### Material provided:
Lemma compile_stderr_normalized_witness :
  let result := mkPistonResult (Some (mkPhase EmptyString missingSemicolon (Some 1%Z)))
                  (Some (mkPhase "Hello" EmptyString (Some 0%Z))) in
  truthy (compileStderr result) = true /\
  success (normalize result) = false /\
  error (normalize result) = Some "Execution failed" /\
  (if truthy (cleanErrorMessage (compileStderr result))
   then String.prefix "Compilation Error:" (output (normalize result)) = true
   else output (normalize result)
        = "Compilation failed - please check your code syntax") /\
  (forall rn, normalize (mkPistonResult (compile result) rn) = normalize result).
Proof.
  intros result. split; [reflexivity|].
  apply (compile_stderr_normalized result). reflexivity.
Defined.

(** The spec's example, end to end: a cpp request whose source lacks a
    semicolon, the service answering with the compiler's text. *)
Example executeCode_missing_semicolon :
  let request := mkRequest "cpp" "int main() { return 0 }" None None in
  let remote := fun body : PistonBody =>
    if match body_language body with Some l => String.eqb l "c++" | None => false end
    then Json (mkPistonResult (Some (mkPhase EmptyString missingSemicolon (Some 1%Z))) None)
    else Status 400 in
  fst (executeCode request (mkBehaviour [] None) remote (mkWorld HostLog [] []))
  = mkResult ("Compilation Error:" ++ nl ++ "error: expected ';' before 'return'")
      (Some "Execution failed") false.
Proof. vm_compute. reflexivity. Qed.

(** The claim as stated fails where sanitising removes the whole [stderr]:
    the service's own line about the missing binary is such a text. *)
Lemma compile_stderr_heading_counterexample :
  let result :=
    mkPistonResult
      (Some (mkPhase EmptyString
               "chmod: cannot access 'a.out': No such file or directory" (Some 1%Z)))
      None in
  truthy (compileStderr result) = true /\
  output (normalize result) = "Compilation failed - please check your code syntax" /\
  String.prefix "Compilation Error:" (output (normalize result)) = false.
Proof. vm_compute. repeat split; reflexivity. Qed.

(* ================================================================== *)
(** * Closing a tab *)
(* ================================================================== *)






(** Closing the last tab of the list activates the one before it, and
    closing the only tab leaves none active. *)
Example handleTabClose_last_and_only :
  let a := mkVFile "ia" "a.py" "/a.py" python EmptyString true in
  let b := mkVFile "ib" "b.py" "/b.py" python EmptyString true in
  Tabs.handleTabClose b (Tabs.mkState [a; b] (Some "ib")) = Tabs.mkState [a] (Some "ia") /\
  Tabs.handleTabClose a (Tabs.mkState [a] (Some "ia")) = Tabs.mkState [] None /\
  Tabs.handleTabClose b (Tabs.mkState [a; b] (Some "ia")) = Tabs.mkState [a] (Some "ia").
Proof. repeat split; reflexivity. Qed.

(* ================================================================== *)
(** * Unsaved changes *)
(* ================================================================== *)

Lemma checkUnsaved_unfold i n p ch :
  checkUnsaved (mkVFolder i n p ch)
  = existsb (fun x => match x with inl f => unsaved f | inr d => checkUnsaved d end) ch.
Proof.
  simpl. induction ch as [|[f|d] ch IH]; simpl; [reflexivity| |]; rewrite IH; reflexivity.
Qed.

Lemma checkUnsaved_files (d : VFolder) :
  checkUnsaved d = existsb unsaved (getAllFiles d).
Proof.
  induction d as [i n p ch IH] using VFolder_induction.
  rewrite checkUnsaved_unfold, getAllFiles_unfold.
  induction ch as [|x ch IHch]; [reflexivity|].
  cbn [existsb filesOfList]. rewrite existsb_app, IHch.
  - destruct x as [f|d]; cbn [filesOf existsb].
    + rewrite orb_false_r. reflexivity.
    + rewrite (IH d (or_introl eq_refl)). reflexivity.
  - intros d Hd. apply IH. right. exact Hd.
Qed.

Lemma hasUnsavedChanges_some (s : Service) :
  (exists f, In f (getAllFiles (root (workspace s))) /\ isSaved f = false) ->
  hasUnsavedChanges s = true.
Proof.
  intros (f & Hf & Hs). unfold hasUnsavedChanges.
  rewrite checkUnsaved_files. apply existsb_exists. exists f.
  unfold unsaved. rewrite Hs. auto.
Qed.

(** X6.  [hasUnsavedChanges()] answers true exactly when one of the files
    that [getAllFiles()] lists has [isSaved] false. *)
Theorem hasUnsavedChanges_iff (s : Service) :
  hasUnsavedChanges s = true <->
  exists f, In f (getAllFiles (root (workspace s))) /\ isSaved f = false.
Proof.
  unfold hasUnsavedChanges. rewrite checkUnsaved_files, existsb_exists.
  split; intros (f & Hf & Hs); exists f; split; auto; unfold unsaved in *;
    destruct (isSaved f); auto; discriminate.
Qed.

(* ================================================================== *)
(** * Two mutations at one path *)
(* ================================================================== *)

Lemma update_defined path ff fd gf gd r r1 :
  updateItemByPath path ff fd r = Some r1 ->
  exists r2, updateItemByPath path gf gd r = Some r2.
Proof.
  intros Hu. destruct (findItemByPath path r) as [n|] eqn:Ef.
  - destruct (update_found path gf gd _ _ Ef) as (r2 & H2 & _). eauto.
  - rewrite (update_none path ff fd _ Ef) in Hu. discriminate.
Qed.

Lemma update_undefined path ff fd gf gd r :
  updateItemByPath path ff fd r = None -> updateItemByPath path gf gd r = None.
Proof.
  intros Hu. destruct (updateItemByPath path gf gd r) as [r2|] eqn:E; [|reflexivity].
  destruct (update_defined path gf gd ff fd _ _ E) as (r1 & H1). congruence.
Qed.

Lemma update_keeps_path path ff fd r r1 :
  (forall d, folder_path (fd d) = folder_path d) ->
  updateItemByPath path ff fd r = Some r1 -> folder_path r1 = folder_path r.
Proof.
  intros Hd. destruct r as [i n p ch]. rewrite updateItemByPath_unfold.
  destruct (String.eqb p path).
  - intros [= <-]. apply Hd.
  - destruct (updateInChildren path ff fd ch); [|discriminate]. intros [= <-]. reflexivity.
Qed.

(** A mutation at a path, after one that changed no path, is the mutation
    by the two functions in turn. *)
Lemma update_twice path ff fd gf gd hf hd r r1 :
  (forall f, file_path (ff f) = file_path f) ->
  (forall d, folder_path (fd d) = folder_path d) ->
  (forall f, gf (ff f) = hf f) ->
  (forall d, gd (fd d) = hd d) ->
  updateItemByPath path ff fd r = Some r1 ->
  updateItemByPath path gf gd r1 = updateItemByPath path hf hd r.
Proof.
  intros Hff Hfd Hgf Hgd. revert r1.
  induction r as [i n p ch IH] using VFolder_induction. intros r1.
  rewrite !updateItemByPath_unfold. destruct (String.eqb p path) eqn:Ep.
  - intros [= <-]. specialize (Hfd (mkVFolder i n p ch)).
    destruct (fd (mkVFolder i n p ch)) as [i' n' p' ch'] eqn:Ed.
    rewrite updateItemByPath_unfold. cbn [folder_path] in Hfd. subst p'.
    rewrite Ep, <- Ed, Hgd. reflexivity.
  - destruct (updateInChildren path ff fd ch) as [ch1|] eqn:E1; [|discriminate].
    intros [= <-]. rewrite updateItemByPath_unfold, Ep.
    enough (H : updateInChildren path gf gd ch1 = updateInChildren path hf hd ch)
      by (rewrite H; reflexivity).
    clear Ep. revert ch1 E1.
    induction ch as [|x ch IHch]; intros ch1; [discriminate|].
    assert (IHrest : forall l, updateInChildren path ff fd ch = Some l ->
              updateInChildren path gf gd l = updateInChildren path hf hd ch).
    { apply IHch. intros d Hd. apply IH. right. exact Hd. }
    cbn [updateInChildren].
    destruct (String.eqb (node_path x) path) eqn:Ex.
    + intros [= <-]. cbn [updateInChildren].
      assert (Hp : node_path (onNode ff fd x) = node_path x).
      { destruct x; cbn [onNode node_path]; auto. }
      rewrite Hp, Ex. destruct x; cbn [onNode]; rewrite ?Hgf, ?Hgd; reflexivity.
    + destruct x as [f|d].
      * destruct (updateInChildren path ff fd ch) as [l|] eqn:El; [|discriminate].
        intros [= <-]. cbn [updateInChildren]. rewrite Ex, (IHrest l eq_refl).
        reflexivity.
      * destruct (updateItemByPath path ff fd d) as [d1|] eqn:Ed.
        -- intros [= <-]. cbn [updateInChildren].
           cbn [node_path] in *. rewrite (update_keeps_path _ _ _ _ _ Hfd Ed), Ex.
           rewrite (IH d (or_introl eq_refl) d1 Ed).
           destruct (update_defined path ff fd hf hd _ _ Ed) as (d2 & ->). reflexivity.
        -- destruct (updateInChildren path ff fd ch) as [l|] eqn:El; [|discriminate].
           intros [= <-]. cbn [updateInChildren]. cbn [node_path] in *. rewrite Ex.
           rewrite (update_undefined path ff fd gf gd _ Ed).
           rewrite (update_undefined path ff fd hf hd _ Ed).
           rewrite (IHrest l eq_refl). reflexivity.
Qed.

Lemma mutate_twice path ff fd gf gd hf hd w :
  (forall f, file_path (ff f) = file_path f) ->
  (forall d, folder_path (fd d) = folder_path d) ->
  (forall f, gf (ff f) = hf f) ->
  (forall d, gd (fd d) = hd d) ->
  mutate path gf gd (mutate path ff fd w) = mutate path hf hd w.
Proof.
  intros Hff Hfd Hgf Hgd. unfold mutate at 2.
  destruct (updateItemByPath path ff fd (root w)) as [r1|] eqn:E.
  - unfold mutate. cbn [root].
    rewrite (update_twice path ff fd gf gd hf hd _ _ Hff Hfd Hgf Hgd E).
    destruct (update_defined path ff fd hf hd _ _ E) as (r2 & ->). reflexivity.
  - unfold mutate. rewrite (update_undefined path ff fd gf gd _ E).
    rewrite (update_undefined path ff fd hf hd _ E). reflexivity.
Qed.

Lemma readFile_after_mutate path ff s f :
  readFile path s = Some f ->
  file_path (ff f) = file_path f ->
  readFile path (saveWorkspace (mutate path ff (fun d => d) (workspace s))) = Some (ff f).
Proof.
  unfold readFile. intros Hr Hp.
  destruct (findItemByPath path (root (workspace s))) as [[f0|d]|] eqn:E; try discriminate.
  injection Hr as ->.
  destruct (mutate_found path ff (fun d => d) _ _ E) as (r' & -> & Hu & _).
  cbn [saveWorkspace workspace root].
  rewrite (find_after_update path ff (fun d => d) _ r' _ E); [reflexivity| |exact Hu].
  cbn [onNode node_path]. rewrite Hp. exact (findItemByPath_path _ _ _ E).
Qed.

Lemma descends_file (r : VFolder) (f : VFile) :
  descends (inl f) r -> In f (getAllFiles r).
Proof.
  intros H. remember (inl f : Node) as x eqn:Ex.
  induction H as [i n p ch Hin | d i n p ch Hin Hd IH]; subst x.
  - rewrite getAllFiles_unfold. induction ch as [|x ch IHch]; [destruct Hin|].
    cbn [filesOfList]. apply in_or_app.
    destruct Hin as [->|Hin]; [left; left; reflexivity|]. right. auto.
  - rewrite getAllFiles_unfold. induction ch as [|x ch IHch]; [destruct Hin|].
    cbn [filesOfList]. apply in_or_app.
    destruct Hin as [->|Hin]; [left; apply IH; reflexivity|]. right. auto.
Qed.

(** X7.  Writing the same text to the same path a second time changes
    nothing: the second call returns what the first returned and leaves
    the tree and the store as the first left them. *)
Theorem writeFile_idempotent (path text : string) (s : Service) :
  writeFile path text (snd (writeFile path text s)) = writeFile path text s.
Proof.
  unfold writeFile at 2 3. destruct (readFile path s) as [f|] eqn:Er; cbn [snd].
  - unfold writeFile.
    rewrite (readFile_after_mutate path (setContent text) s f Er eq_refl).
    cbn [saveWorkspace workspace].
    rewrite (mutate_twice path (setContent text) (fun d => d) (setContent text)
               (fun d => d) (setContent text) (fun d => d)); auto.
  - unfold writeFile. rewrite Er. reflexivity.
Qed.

### Required action:
After locating the line that contains "error (normalize result)", please copy exactly every line from the start of the records through it, and nothing else.

### Result below:
Lemma compile_stderr_normalized_witness :
  let result := mkPistonResult (Some (mkPhase EmptyString missingSemicolon (Some 1%Z)))
                  (Some (mkPhase "Hello" EmptyString (Some 0%Z))) in
  truthy (compileStderr result) = true /\
  success (normalize result) = false /\
  error (normalize result) = Some "Execution failed" /\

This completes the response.